== Required action ==
Would you show every line from the records that holds "match"?

== Data ==
__________

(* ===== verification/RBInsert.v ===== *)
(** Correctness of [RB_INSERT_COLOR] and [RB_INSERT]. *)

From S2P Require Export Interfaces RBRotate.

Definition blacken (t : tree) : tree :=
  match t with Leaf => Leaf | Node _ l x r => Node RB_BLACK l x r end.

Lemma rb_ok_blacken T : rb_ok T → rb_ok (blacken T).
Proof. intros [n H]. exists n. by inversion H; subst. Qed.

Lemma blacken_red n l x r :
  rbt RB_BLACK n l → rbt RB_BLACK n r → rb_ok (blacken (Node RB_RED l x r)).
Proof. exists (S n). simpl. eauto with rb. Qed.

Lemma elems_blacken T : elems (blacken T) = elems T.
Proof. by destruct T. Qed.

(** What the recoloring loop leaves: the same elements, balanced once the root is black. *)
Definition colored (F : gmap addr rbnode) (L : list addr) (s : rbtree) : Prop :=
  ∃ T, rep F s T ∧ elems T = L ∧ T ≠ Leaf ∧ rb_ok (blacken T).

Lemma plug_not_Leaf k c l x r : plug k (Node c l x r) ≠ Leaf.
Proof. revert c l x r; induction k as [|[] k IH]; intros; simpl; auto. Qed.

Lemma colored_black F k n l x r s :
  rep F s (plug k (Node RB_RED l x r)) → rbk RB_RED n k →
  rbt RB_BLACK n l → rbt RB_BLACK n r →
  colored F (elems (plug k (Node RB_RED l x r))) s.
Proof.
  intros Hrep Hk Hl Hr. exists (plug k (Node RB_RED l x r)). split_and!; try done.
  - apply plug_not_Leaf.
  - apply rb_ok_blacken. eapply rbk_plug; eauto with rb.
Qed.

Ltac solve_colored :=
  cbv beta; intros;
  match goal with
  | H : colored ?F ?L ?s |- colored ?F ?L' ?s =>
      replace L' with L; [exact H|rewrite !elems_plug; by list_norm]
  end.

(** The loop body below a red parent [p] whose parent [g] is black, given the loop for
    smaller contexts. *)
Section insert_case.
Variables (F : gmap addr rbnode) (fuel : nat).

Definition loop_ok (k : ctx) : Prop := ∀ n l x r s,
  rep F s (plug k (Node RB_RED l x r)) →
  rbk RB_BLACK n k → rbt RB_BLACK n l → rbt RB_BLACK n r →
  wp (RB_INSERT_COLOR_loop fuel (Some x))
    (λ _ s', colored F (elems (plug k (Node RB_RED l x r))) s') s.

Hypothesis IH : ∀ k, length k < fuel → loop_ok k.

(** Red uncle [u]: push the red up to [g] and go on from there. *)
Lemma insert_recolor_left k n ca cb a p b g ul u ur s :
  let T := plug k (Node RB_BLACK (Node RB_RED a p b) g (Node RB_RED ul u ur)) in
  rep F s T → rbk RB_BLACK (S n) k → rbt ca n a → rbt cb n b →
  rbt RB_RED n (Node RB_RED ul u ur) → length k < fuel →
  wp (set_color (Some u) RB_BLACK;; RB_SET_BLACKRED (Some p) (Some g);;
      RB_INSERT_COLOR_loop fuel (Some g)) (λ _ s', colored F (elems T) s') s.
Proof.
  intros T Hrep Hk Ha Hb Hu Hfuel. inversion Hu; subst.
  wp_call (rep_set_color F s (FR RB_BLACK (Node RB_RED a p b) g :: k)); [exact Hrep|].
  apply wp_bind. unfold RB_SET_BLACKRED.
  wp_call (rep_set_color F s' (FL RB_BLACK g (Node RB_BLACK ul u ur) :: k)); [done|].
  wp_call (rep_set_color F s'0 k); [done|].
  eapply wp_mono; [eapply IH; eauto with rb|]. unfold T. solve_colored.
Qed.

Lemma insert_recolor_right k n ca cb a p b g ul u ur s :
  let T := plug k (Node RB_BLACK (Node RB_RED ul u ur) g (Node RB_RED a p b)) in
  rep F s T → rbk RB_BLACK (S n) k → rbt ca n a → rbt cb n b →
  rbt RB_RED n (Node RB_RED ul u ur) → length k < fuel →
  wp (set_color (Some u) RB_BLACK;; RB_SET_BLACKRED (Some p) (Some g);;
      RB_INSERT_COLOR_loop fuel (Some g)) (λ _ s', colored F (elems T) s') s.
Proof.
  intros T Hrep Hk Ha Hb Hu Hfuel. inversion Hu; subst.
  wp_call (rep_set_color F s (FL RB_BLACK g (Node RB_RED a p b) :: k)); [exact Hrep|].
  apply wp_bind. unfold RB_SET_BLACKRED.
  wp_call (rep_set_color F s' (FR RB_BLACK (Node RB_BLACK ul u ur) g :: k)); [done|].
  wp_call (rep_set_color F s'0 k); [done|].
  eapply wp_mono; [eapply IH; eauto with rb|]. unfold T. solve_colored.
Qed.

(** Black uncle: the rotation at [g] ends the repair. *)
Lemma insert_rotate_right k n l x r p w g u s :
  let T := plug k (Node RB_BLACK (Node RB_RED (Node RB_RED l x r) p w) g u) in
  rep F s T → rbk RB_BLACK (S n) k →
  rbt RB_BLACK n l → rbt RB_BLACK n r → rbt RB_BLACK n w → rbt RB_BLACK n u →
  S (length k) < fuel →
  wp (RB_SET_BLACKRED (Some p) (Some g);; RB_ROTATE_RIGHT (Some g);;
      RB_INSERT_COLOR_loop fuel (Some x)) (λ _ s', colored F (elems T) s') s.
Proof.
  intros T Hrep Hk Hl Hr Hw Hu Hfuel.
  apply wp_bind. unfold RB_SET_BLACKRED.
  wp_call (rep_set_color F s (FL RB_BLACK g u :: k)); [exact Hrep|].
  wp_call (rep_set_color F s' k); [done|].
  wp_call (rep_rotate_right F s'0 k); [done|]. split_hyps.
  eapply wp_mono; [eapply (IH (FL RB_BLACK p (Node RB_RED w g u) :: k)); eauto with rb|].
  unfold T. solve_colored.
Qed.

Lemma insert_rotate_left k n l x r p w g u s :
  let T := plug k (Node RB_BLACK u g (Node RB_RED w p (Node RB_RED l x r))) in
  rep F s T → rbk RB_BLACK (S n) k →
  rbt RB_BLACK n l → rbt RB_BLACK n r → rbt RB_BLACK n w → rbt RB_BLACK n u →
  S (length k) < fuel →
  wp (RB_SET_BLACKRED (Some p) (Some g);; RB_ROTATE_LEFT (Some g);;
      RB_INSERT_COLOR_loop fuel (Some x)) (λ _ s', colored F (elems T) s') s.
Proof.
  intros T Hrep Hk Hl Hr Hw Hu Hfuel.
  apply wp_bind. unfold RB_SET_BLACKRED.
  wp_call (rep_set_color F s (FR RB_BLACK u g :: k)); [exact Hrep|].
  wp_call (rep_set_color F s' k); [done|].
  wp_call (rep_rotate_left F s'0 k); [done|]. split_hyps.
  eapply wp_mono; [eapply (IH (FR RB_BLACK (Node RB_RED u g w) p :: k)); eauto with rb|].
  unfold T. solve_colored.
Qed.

__________

== Result of the exercise ==
  match t with Leaf => Leaf | Node _ l x r => Node RB_BLACK l x r end.
  match goal with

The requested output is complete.